With the U.S. signalling a rate cut as its next move instead of a widely expected rate hike, it’s probably a good time to scan the dividend-paying space and look for companies that have made returning cash to investors their priority. Today, we are focusing on two oil super-majors to see which fit best into this strategy.

1. Royal Dutch Shell

Among the oil supermajors, it’s hard to ignore Royal Dutch Shell (NYSE:) when it comes to earning a hefty dividend. The company pays $0.94 a share quarterly dividend which translates into a 6% dividend yield on yesterday’s price.

The shares closed up 1.4% at $63.62 yesterday, on their fourth consecutive day of gains. They’re up 9.5% so far this year, and, despite the tribulations of the past few years, have risen 17% in the last decade.

In its latest strategy update on Tuesday, the Anglo-Dutch oil major is forecasting a much stronger cash generation over the coming years. That could mean the producer will be in a better position to hike its dividend that it kept flat during the past four years.

Shell says it has the potential to spend $125 billion on dividends and share repurchases between 2021 and 2025. The company paid $16 billion in annual dividend last year on top of the current buyback program that is averaging out just under $10 billion annually.

That forecasts could prove optimistic, however, if the current downturn in oil prices persists. Shell stock underperformed after the 2014 oil slump as the company’s debt ballooned after its massive acquisition of BG Group. Since then, Shell worked aggressively to cut its debt and has made returning cash to investors its priority.

In our view, Shell is in a much better-prepared this time to cope with a prolonged slide in thanks to the company’s aggressive debt reduction strategy, backed by its plans to sell assets worth $30 billion.

2. Exxon Mobil

Exxon Mobil Corp (NYSE:), another global oil producer, offers a different risk-reward equation if you’re in search for higher dividend yields. After an 8% decline in the past three months, its stock is now yielding about 4.7% dividend yield, much higher than its past five-year average of about 3.5%.
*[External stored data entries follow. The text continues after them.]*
Definition with_secret (e : entry) (x : option SymKey) : entry :=
  {| ov_secret := x; ov_peers := ov_peers e; ov_topics := ov_topics e;
     ov_metas := ov_metas e; ov_repos := ov_repos e |}.
Definition with_peers (e : entry) (xs : gset PubKey) : entry :=
  {| ov_secret := ov_secret e; ov_peers := xs; ov_topics := ov_topics e;
     ov_metas := ov_metas e; ov_repos := ov_repos e |}.
Definition with_topics (e : entry) (xs : gset PubKey) : entry :=
  {| ov_secret := ov_secret e; ov_peers := ov_peers e; ov_topics := xs;
     ov_metas := ov_metas e; ov_repos := ov_repos e |}.
Definition with_metas (e : entry) (xs : gset OverlayMeta) : entry :=
  {| ov_secret := ov_secret e; ov_peers := ov_peers e; ov_topics := ov_topics e;
     ov_metas := xs; ov_repos := ov_repos e |}.
Definition with_repos (e : entry) (xs : gset PubKey) : entry :=
  {| ov_secret := ov_secret e; ov_peers := ov_peers e; ov_topics := ov_topics e;
     ov_metas := ov_metas e; ov_repos := xs |}.

Inductive overlay_op : Type :=
  | OpOpen
  | OpCreate (secret : SymKey) (repo : option PubKey) (secs : u64)
  | OpAddPeer (p : PeerId)
  | OpRemovePeer (p : PeerId)
  | OpHasPeer (p : PeerId)
  | OpAddTopic (t : TopicId)
  | OpRemoveTopic (t : TopicId)
  | OpHasTopic (t : TopicId)
  | OpSecret
  | OpMetadata
  | OpSetMetadata (m : OverlayMeta)
  | OpRepo
  | OpDel.

Inductive overlay_resp : Type :=
  | RUnit
  | RSecret (k : SymKey)
  | RMeta (m : OverlayMeta)
  | RRepo (r : PubKey).
Abbreviation response := (result overlay_resp StorageError) (only parsing).

(** The kinds of properties in the order [del] visits them. *)
Definition spec_del (e : entry) : response * entry :=
  let fail e := (Err StorageError_BackendError, e) in
  if decide (ov_secret e = None) then fail e else
  let e := with_secret e None in
  if decide (ov_peers e = ∅) then fail e else
  let e := with_peers e ∅ in
  if decide (ov_topics e = ∅) then fail e else
  let e := with_topics e ∅ in
  if decide (ov_metas e = ∅) then fail e else
  let e := with_metas e ∅ in
  if decide (ov_repos e = ∅) then fail e else
  (Ok RUnit, with_repos e ∅).

(** The read of a property with several values answers any of them. *)
Definition spec_read {X} `{Countable X} (f : X → overlay_resp) (xs : gset X) (r : response) : Prop :=
  match r with
  | Ok a => ∃ x, x ∈ xs ∧ a = f x
  | Err e => xs = ∅ ∧ e = StorageError_NotFound
  end.

(** The entry of one overlay before, the answer, the entry after. *)
Definition spec (op : overlay_op) (e : entry) (r : response) (e' : entry) : Prop :=
  let fail x := r = Err x ∧ e' = e in
  match op with
  | OpOpen => if ov_secret e is Some _ then r = Ok RUnit ∧ e' = e else fail StorageError_NotFound
  | OpCreate secret repo secs =>
      if ov_secret e is Some _ then fail StorageError_BackendError
      else ∃ t, now_timestamp secs = Ret t ∧ r = Ok RUnit ∧
        e' = {| ov_secret := Some secret; ov_peers := ov_peers e; ov_topics := ov_topics e;
                ov_metas := {[ {| OverlayMeta_users := uint_wrap 32 1;
                                  OverlayMeta_last_used := t |} ]} ∪ ov_metas e;
                ov_repos := from_option singleton ∅ repo ∪ ov_repos e |}
  | OpAddPeer p =>
      if ov_secret e is Some _ then r = Ok RUnit ∧ e' = with_peers e ({[p]} ∪ ov_peers e)
      else fail StorageError_BackendError
  | OpRemovePeer p =>
      if decide (p ∈ ov_peers e) then r = Ok RUnit ∧ e' = with_peers e (ov_peers e ∖ {[p]})
      else fail StorageError_BackendError
  | OpHasPeer p =>
      r = (if decide (p ∈ ov_peers e) then Ok RUnit else Err StorageError_NotFound) ∧ e' = e
  | OpAddTopic t =>
      if ov_secret e is Some _ then r = Ok RUnit ∧ e' = with_topics e ({[t]} ∪ ov_topics e)
      else fail StorageError_BackendError
  | OpRemoveTopic t =>
      if decide (t ∈ ov_topics e) then r = Ok RUnit ∧ e' = with_topics e (ov_topics e ∖ {[t]})
      else fail StorageError_BackendError
  | OpHasTopic t =>
      r = (if decide (t ∈ ov_topics e) then Ok RUnit else Err StorageError_NotFound) ∧ e' = e
  | OpSecret =>
      r = match ov_secret e with Some k => Ok (RSecret k) | None => Err StorageError_NotFound end
      ∧ e' = e
  | OpMetadata => spec_read RMeta (ov_metas e) r ∧ e' = e
  | OpSetMetadata m =>
      if ov_secret e is Some _ then
        if decide (ov_metas e = ∅) then fail StorageError_BackendError
        else r = Ok RUnit ∧ e' = with_metas e {[m]}
      else fail StorageError_BackendError
  | OpRepo => spec_read RRepo (ov_repos e) r ∧ e' = e
  | OpDel => (r, e') = spec_del e
  end.

(** The runs of the specification. *)
Inductive spec_run : list (Digest * overlay_op) → overlays → list response → overlays → Prop :=
  | spec_run_nil O O' : (∀ j, O' j = O j) → spec_run [] O [] O'
  | spec_run_cons i op ops O r O1 rs O' :
      spec op (O i) r (O1 i) → (∀ j, j ≠ i → O1 j = O j) → spec_run ops O1 rs O' →
      spec_run ((i, op) :: ops) O (r :: rs) O'.

(** The clock can be read when an overlay is created. *)
Definition op_clock (op : overlay_op) : Prop :=
  match op with OpCreate _ _ secs => returns (now_timestamp secs) | _ => True end.

Section Refinement.
Context {S : Type} `{!BrokerStore S, !BrokerStoreSpec S}.
Context `{!Serde PubKey, !Serde Digest, !Serde SymKey, !Serde OverlayMeta}.

Definition run (i : OverlayId) (op : overlay_op) : io S overlay_resp :=
  match op with
  | OpOpen => _ ←$ open i; io_ok RUnit
  | OpCreate secret repo secs => _ ←$ create i secret repo secs; io_ok RUnit
  | OpAddPeer p => _ ←$ add_peer p {| id := i |}; io_ok RUnit
  | OpRemovePeer p => _ ←$ remove_peer p {| id := i |}; io_ok RUnit
  | OpHasPeer p => _ ←$ io_read (has_peer p {| id := i |}); io_ok RUnit
  | OpAddTopic t => _ ←$ add_topic t {| id := i |}; io_ok RUnit
  | OpRemoveTopic t => _ ←$ remove_topic t {| id := i |}; io_ok RUnit
  | OpHasTopic t => _ ←$ io_read (has_topic t {| id := i |}); io_ok RUnit
  | OpSecret => k ←$ io_read (secret {| id := i |}); io_ok (RSecret k)
  | OpMetadata => m ←$ io_read (metadata {| id := i |}); io_ok (RMeta m)
  | OpSetMetadata m => _ ←$ set_metadata m {| id := i |}; io_ok RUnit
  | OpRepo => r ←$ io_read (repo {| id := i |}); io_ok (RRepo r)
  | OpDel => _ ←$ del {| id := i |}; io_ok RUnit
  end.
Fixpoint run_all (ops : list (Digest * overlay_op)) (s : S) : outcome (list response * S) :=
  match ops with
  | [] => Ret ([], s)
  | (i, op) :: ops => '(r, s) ← run i op s; '(rs, s) ← run_all ops s; Ret (r :: rs, s)
  end.

Definition entry_rows (s : S) (i : OverlayId) (e : entry) : Prop :=
  let k := to_vec i in
  row s PREFIX k SECRET = one_row (ov_secret e) ∧ row s PREFIX k PEER = set_row (ov_peers e) ∧
  row s PREFIX k TOPIC = set_row (ov_topics e) ∧ row s PREFIX k META = set_row (ov_metas e) ∧
  row s PREFIX k REPO = set_row (ov_repos e).
Definition overlays_ok (s : S) (O : overlays) : Prop := bs_inv s ∧ ∀ i, entry_rows s i (O i).

Definition overlay_fits : Prop := ∀ i : OverlayId,
  let key x := compute_property PREFIX (to_vec i) (Some x) in
  (∀ k : SymKey, bs_fits (key SECRET) (to_vec k)) ∧ (∀ p : PubKey, bs_fits (key PEER) (to_vec p)) ∧
  (∀ t : PubKey, bs_fits (key TOPIC) (to_vec t)) ∧
  (∀ m : OverlayMeta, bs_fits (key META) (to_vec m)) ∧ (∀ r : PubKey, bs_fits (key REPO) (to_vec r)).

Context `{!SerdeLaws PubKey, !SerdeLaws Digest, !SerdeLaws SymKey, !SerdeLaws OverlayMeta}.
Implicit Types (s : S) (e : entry).

(** ** One overlay at a time *)

(** The rows of [i] are those of [e'], the others are left. *)
Definition changed (s s' : S) (i : OverlayId) (e' : entry) : Prop :=
  frame PREFIX s s' ∧ (∀ k x, k ≠ to_vec i → row s' PREFIX k x = row s PREFIX k x) ∧
  entry_rows s' i e'.
Definition refines (op : overlay_op) : Prop := ∀ s i e, bs_inv s → entry_rows s i e → ∃ r s' e',
  run i op s = Ret (r, s') ∧ spec op e r e' ∧ changed s s' i e'.

Lemma changed_refl s i e : bs_inv s → entry_rows s i e → changed s s i e.
Proof. intros. split_and!; [by apply frame_refl|done..]. Qed.
Lemma changed_trans s1 s2 s3 i e2 e3 :
  changed s1 s2 i e2 → changed s2 s3 i e3 → changed s1 s3 i e3.
Proof.
  intros (Hf1 & Ho1 & _) (Hf2 & Ho2 & Hr). split_and!; [by eapply frame_trans| |done].
  intros k x Hk. by rewrite Ho2, Ho1.
Qed.
Lemma changed_row s s' i x vs e' :
  row_set s s' PREFIX (to_vec i) x vs → entry_rows s' i e' → changed s s' i e'.
Proof.
  intros Hs Hr. split_and!; [by apply row_set_frame in Hs| |done].
  intros k y Hk. apply (row_set_ne _ _ _ _ _ _ _ _ _ Hs). congruence.
Qed.
Lemma changed_same s s' i e : entry_rows s i e → row_same s s' → changed s s' i e.
Proof.
  intros Hr Hs. split_and!; [by apply row_same_frame|intros; by apply row_same_row|].
  unfold entry_rows. by rewrite !(row_same_row _ _ _ _ _ Hs).
Qed.

Lemma overlay_exists_ok s i e :
  bs_inv s → entry_rows s i e → exists_ {| id := i |} s = Ret (bool_decide (is_Some (ov_secret e))).
Proof.
  intros Hi (Hs & _). unfold exists_, SUFFIX_FOR_EXIST_CHECK. cbn [id].
  apply (exists_row _ _ _ _ _ Hi Hs).
Qed.

(** Reading a property of which several values may be there. *)
Lemma read_many `{Countable X, !Serde X, !SerdeLaws (SerdeSkip0 := serde_skip_default X) X}
    (f : X → overlay_resp) s p k sx (xs : gset X) :
  bs_inv s → row s p k sx = set_row xs → ∃ r,
  (a ←$ io_read (λ s, r ← bs_get p k (Some sx) s; Ret (v ←? r; from_slice_se v)); io_ok (f a)) s =
  Ret (r, s) ∧ spec_read f xs r.
Proof.
  intros Hi Hrow. destruct (get_row s p k sx Hi) as ([v|err] & Hget & Hv);
    unfold io_try, io_read; rewrite Hget; cbn [mbind outcome_bind].
  - rewrite Hrow in Hv. apply elem_of_map in Hv as (x & -> & Hx).
    exists (Ok (f x)). unfold from_slice_se. rewrite from_slice_to_vec. cbn. by eauto.
  - destruct Hv as [-> Hv]. exists (Err StorageError_NotFound). split; [done|].
    split; [|done]. apply set_row_empty_iff. by rewrite <- Hrow.
Qed.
The company pays $0.87 a share quarterly payout, which has grown over 5% per annum in the past five years.

In contrast to Shell, Exxon has increased its dividend each year, for more than 30 years in a row, despite operating in a highly volatile sector. This accomplishment says a lot about the quality of the company’s balance sheet and its ability to generate superior returns for shareholders.

The shares closed up 1.8% yesterday, at $74.31, and have climbed 9% since the start of 2019. The stock’s performance over the past 10 years hasn’t been spectacular, but it’s still gained 1.8% in that time.

Exxon Mobil price chart

Exxon, when compared to pure upstream players, has the better ability to ride the downturn in the energy markets due to the company’s tremendous scale and its asset diversification. The company’s dominant position in upstream, downstream, and chemicals industries helped it to remain profitable, even during recessions and periods of severe commodity market consolidation.

Bottom Line

For long-term income investors, both companies offer a different appeal. If you’re an oil bull, Shell’s juicy dividend yield is worth considering, especially as the company’s effort to repair its balance sheet is producing results. If oil prices improve from here, Shell has an attractive asset mix to produce robust cash flows with the potential for growing dividends.

Exxon’s yield, on the other hand, may not be as enticing, but the company is one of the best operators in the oil business. Its balance sheet is strong, its dividend payout ratio is manageable and the company has a massive growth plan in place. We like both stocks for the buy-and-hold investors whose objective is to earn steady income.